Joplin is an open source alternative to Evernote. It can be used with on-premise backend or with their own cloud storage.
The killer-feature for me is the possibility to use Nextcloud as a backend (only as a backend, without a possibility to edit notes).

The desktop application is Electron based.
After some tweaks I could build and run it with Electron 39.2.7 installed from ports:

joplin-screenshot.jpg


Unfortunately, my experience in JavaScript and Electron is limited, so I'm not able to build the port correctly, with the necessary tweaks correctly integrated. I hope, someone with such experience will create the correct port.
 
Interestingly, "Joplin" is the name of the main town near where I grew up. No relation to the musician Scott Joplin, from whom this app is named. The name alone, and the fact that people have been able to get it running on FreeBSD has piqued my interest, but I have been deterred by the Electron process. Could you share some of your experiences building and installing Electron, and what tweaks you needed to do to get Joplin running?
 
Could you share some of your experiences building and installing Electron, and what tweaks you needed to do to get Joplin running?
Nothing special, just installing Electron from ports, then downloading the last release of Joplin from their Github (sources). Then I was following the procedure that I found here solving the problems with npm packages (OK, I used yarn and not npm as it was the package manager used by Joplin devs). I needed to solve some problems with absent native binaries (I installed them from FreeBSD packages and copied to npm modules dirs). Globally, nothing special, but many manual operations that I cannot replicate inside port build. So, probably, the build system needs some tweaking to avoid these operations.
 
Electron ports require too much patience and power to maintain I think. Electron is such a beast that my machine could build it in over 10 hours and even maybe not. Also I don't know how to include the npm dependencies into the port, I guess you need to have some storage on freebsd.org to host some files. I saw that it has Linux distribution packages like .Deb or tar.xz, maybe a Linux port can be made but not everything is 100% possible as far as I saw.
 
Nothing special, just installing Electron from ports, then downloading the last release of Joplin from their Github (sources). Then I was following the procedure that I found here solving the problems with npm packages (OK, I used yarn and not npm as it was the package manager used by Joplin devs). I needed to solve some problems with absent native binaries (I installed them from FreeBSD packages and copied to npm modules dirs). Globally, nothing special, but many manual operations that I cannot replicate inside port build. So, probably, the build system needs some tweaking to avoid these operations.
I have been trying to get the desktop building on FreeBSD for a while (longer than I would like to admit). I am able to build the server and run on it under FreeBSD. I'd like to make a port of Joplin desktop, CLI, and server. I have never made a port before, but perhaps we could work together on it, or if you could help me to get Joplin building on my system, I would be grateful.
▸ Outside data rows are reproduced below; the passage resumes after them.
(* ===== verification/Builder.v ===== *)
(** The packet and pcap file builder (src/tests/builder.c): every header field by
    field in its byte order.  Definitions, and what the built bytes hold.

    Here a [bytebuf] is the list of its [len] bytes.  [Bytebuf] runs the same
    functions on its memory, with the capacity and the allocations that fail. *)
From S2P Require Export Bytes.

Definition bb_u8 (b : bytes) (v : Z) : bytes := b ++ [u8 v].

Definition bb_be16 (b : bytes) (v : Z) : bytes :=
  bb_u8 (bb_u8 b (Z.land (Z.shiftr v 8) 0xFF)) (Z.land v 0xFF).

Definition bb_be32 (b : bytes) (v : Z) : bytes :=
  bb_be16 (bb_be16 b (Z.shiftr v 16)) (Z.land v 0xFFFF).

Definition bb_u16 (b : bytes) (v : Z) (big_endian : bool) : bytes :=
  if big_endian then bb_be16 b v
  else bb_u8 (bb_u8 b (Z.land v 0xFF)) (Z.land (Z.shiftr v 8) 0xFF).

Definition bb_u32 (b : bytes) (v : Z) (big_endian : bool) : bytes :=
  if big_endian then bb_be32 b v
  else bb_u16 (bb_u16 b (Z.land v 0xFFFF) false) (Z.shiftr v 16) false.

Definition bb_bytes (b p : bytes) : bytes := b ++ p.
Definition bb_fill (b : bytes) (v : Z) (n : nat) : bytes := b ++ replicate n (u8 (Z.land v 0xFF)).

(** ** Protocol headers *)
Definition put_eth (b : bytes) (ethertype : Z) : bytes :=
  let dst := [0x02; 0x00; 0x00; 0x00; 0x00; 0x02] in
  let src := [0x02; 0x00; 0x00; 0x00; 0x00; 0x01] in
  bb_be16 (bb_bytes (bb_bytes b dst) src) ethertype.

Definition put_vlan (b : bytes) (vid next_ethertype : Z) : bytes :=
  bb_be16 (bb_be16 b (Z.land vid 0x0FFF)) next_ethertype.

Definition put_ipv4 (b : bytes) (proto : Z) (src dst : bytes) (payload_len opt_words : nat)
           (frag : Z) : bytes :=
  let hlen := 20 + 4 * Z.of_nat opt_words in
  let b := bb_u8 b (Z.lor 0x40 (Z.land (5 + Z.of_nat opt_words) 0x0F)) in
  let b := bb_u8 b 0 in
  let b := bb_be16 b (u32 (hlen + Z.of_nat payload_len)) in
  let b := bb_be16 b 0x1234 in
  let b := bb_be16 b frag in
  let b := bb_u8 b 64 in
  let b := bb_u8 b proto in
  let b := bb_be16 b 0 in
  let b := bb_bytes b src in
  let b := bb_bytes b dst in
  bb_fill b 0x01 (4 * opt_words).

Definition put_ipv6 (b : bytes) (next : Z) (src dst : bytes) (payload_len : nat) : bytes :=
  let b := bb_be32 b 0x60000000 in
  let b := bb_be16 b (u32 (Z.of_nat payload_len)) in
  let b := bb_u8 b next in
  let b := bb_u8 b 64 in
  let b := bb_bytes b src in
  bb_bytes b dst.

Definition put_tcp (b : bytes) (sport dport flags : Z) : bytes :=
  let b := bb_be16 b sport in
  let b := bb_be16 b dport in
  let b := bb_be32 b 1000 in
  let b := bb_be32 b 2000 in
  let b := bb_u8 b (Z.shiftl 5 4) in
  let b := bb_u8 b flags in
  let b := bb_be16 b 65535 in
  let b := bb_be16 b 0 in
  bb_be16 b 0.

Definition put_udp (b : bytes) (sport dport : Z) (payload_len : nat) : bytes :=
  let b := bb_be16 b sport in
  let b := bb_be16 b dport in
  let b := bb_be16 b (u32 (8 + Z.of_nat payload_len)) in
  bb_be16 b 0.

Definition put_icmp (b : bytes) (type code : Z) : bytes :=
  let b := bb_u8 b type in
  let b := bb_u8 b code in
  let b := bb_be16 b 0 in
  let b := bb_be16 b 0x0042 in
  bb_be16 b 1.

Definition put_gtpu (b : bytes) (flags type : Z) (length : nat) (teid : Z) : bytes :=
  let b := bb_u8 b flags in
  let b := bb_u8 b type in
  let b := bb_be16 b (u32 (Z.of_nat length)) in
  bb_be32 b teid.

Definition put_gtpu_opt (b : bytes) (seq npdu next_type : Z) : bytes :=
  bb_u8 (bb_u8 (bb_be16 b seq) npdu) next_type.

Definition put_gtpu_ext (b : bytes) (units : nat) (next_type : Z) : bytes :=
  bb_u8 (bb_fill (bb_u8 b (Z.of_nat units)) 0 (4 * units - 2)) next_type.

(** ** Whole frames *)
Definition frame_v4_tcp (b src dst : bytes) (sport dport flags : Z) (payload : nat) : bytes :=
  let b := put_eth b 0x0800 in
  let b := put_ipv4 b 6 src dst (20 + payload) 0 0x4000 in
  let b := put_tcp b sport dport flags in
  bb_fill b 0xAB payload.

Definition frame_v4_udp (b src dst : bytes) (sport dport : Z) (payload : nat) : bytes :=
  let b := put_eth b 0x0800 in
  let b := put_ipv4 b 17 src dst (8 + payload) 0 0 in
  let b := put_udp b sport dport payload in
  bb_fill b 0xCD payload.

Definition frame_v6_tcp (b src dst : bytes) (sport dport flags : Z) (payload : nat) : bytes :=
  let b := put_eth b 0x86DD in
  let b := put_ipv6 b 6 src dst (20 + payload) in
  let b := put_tcp b sport dport flags in
  bb_fill b 0xEF payload.

(** ** pcap files *)
Definition pcap_put_global (b : bytes) (big_endian nsec : bool) (snaplen linktype : Z) : bytes :=
  let b := bb_u32 b (if nsec then 0xA1B23C4D else 0xA1B2C3D4) big_endian in
  let b := bb_u16 b 2 big_endian in
  let b := bb_u16 b 4 big_endian in
  let b := bb_u32 b 0 big_endian in
  let b := bb_u32 b 0 big_endian in
  let b := bb_u32 b snaplen big_endian in
  bb_u32 b linktype big_endian.

Definition pcap_put_record (b : bytes) (big_endian : bool) (sec frac : Z) (data : bytes)
           (wirelen : Z) : bytes :=
  let b := bb_u32 b sec big_endian in
  let b := bb_u32 b frac big_endian in
  let b := bb_u32 b (Z.of_nat (length data)) big_endian in
  let b := bb_u32 b wirelen big_endian in
  bb_bytes b data.

(** ** What the builder writes *)

(** [lia] with division and remainder. *)
#[local] Ltac Zify.zify_post_hook ::= Z.to_euclidean_division_equations.

(** The bytes of a 16-bit and a 32-bit value, most significant first. *)
Definition hi8 (v : Z) : Z := u8 (Z.land (Z.shiftr v 8) 0xFF).
Definition lo8 (v : Z) : Z := u8 (Z.land v 0xFF).

Lemma land_FF v : Z.land v 0xFF = v mod 256.
Proof. by apply (Z.land_ones v 8). Qed.

Lemma hi8_eq v : hi8 v = v / 256 mod 256.
Proof.
  unfold hi8. rewrite land_FF, Z.shiftr_div_pow2 by done. unfold wrap. by apply Z.mod_mod.
Qed.

Lemma lo8_eq v : lo8 v = v mod 256.
Proof. unfold lo8. rewrite land_FF. unfold wrap. by apply Z.mod_mod. Qed.

Lemma hi8_is_byte v : is_byte (hi8 v).
Proof. apply wrap_is_u. lia. Qed.
Lemma lo8_is_byte v : is_byte (lo8 v).
Proof. apply wrap_is_u. lia. Qed.
#[export] Hint Resolve hi8_is_byte lo8_is_byte : ints.

Lemma be16_built v : is_u 16 v -> be16 (hi8 v) (lo8 v) = v.
Proof. intros Hv. rewrite hi8_eq, lo8_eq. unfold be16, is_u in *. lia. Qed.

Definition hi16 (v : Z) : Z := Z.shiftr v 16.
Definition lo16 (v : Z) : Z := Z.land v 0xFFFF.

Lemma be32_built v :
  is_u 32 v -> be32 (hi8 (hi16 v)) (lo8 (hi16 v)) (hi8 (lo16 v)) (lo8 (lo16 v)) = v.
Proof.
  intros Hv. rewrite !hi8_eq, !lo8_eq. unfold hi16, lo16.
  rewrite Z.shiftr_div_pow2 by done. change 0xFFFF with (Z.ones 16).
  rewrite Z.land_ones by done. unfold be32, is_u in *. simpl in *. lia.
Qed.

(** The builder appends: what it writes does not depend on what is there. *)
Lemma bb_u8_app b v : bb_u8 b v = b ++ [u8 v].
Proof. done. Qed.
Lemma bb_be16_app b v : bb_be16 b v = b ++ [hi8 v; lo8 v].
Proof. unfold bb_be16, bb_u8. by rewrite <- app_assoc. Qed.
Lemma bb_be32_app b v :
  bb_be32 b v = b ++ [hi8 (hi16 v); lo8 (hi16 v); hi8 (lo16 v); lo8 (lo16 v)].
Proof. unfold bb_be32. rewrite !bb_be16_app. by rewrite <- app_assoc. Qed.
Lemma bb_u16_app b v be :
  bb_u16 b v be = b ++ (if be then [hi8 v; lo8 v] else [lo8 v; hi8 v]).
Proof.
  unfold bb_u16. destruct be; [apply bb_be16_app|]. unfold bb_u8. by rewrite <- app_assoc.
Qed.
Lemma bb_u32_app b v be :
  bb_u32 b v be = b ++ (if be then [hi8 (hi16 v); lo8 (hi16 v); hi8 (lo16 v); lo8 (lo16 v)]
                        else [lo8 (lo16 v); hi8 (lo16 v); lo8 (hi16 v); hi8 (hi16 v)]).
Proof.
  unfold bb_u32. destruct be; [apply bb_be32_app|]. rewrite !bb_u16_app. by rewrite <- app_assoc.
Qed.
Create Rewrite HintDb builder.
#[export] Hint Rewrite bb_be16_app bb_be32_app bb_u16_app bb_u32_app : builder.

(** Normalise a built buffer to [b ++ literal bytes]. *)
Ltac build_simpl :=
  unfold put_eth, put_vlan, put_ipv4, put_ipv6, put_tcp, put_udp, put_icmp, put_gtpu,
    put_gtpu_opt, put_gtpu_ext, pcap_put_global, pcap_put_record;
  cbv zeta; autorewrite with builder; unfold bb_u8, bb_bytes, bb_fill;
  rewrite <- ?app_assoc.

Lemma put_eth_app b t : put_eth b t = b ++ put_eth [] t.
Proof. by build_simpl. Qed.
Lemma put_vlan_app b v t : put_vlan b v t = b ++ put_vlan [] v t.
Proof. by build_simpl. Qed.
Lemma put_ipv4_app b p s d n o f : put_ipv4 b p s d n o f = b ++ put_ipv4 [] p s d n o f.
Proof. by build_simpl. Qed.
Lemma put_ipv6_app b p s d n : put_ipv6 b p s d n = b ++ put_ipv6 [] p s d n.
Proof. by build_simpl. Qed.
Lemma put_tcp_app b s d f : put_tcp b s d f = b ++ put_tcp [] s d f.
Proof. by build_simpl. Qed.
Lemma put_udp_app b s d n : put_udp b s d n = b ++ put_udp [] s d n.
Proof. by build_simpl. Qed.
Lemma put_gtpu_app b f t n teid : put_gtpu b f t n teid = b ++ put_gtpu [] f t n teid.
Proof. by build_simpl. Qed.
Lemma pcap_put_record_app b be s f d w :
  pcap_put_record b be s f d w = b ++ pcap_put_record [] be s f d w.
Proof. by build_simpl. Qed.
I was looking at the other electron and node apps in the ports tree as a reference. It seems that no two node/electron application ported over were done the same and whatever manual steps you did may already have a solution there.
 
I did get a copy of Joplin running on FreeBSD. However, I do have one issue. I have to use the legacy editor. The non-legacy mode returns the error:
Code:
Unrecognized extension value in extension set ([object Object]). This sometimes happens because multiple instances of @codemirror/state are loaded, breaking instanceof checks.
in the editor pane. I can reproduce the build by hand and I am working on the patches needed to make a port but I am still figuring out how to build electron and node apps via ports system.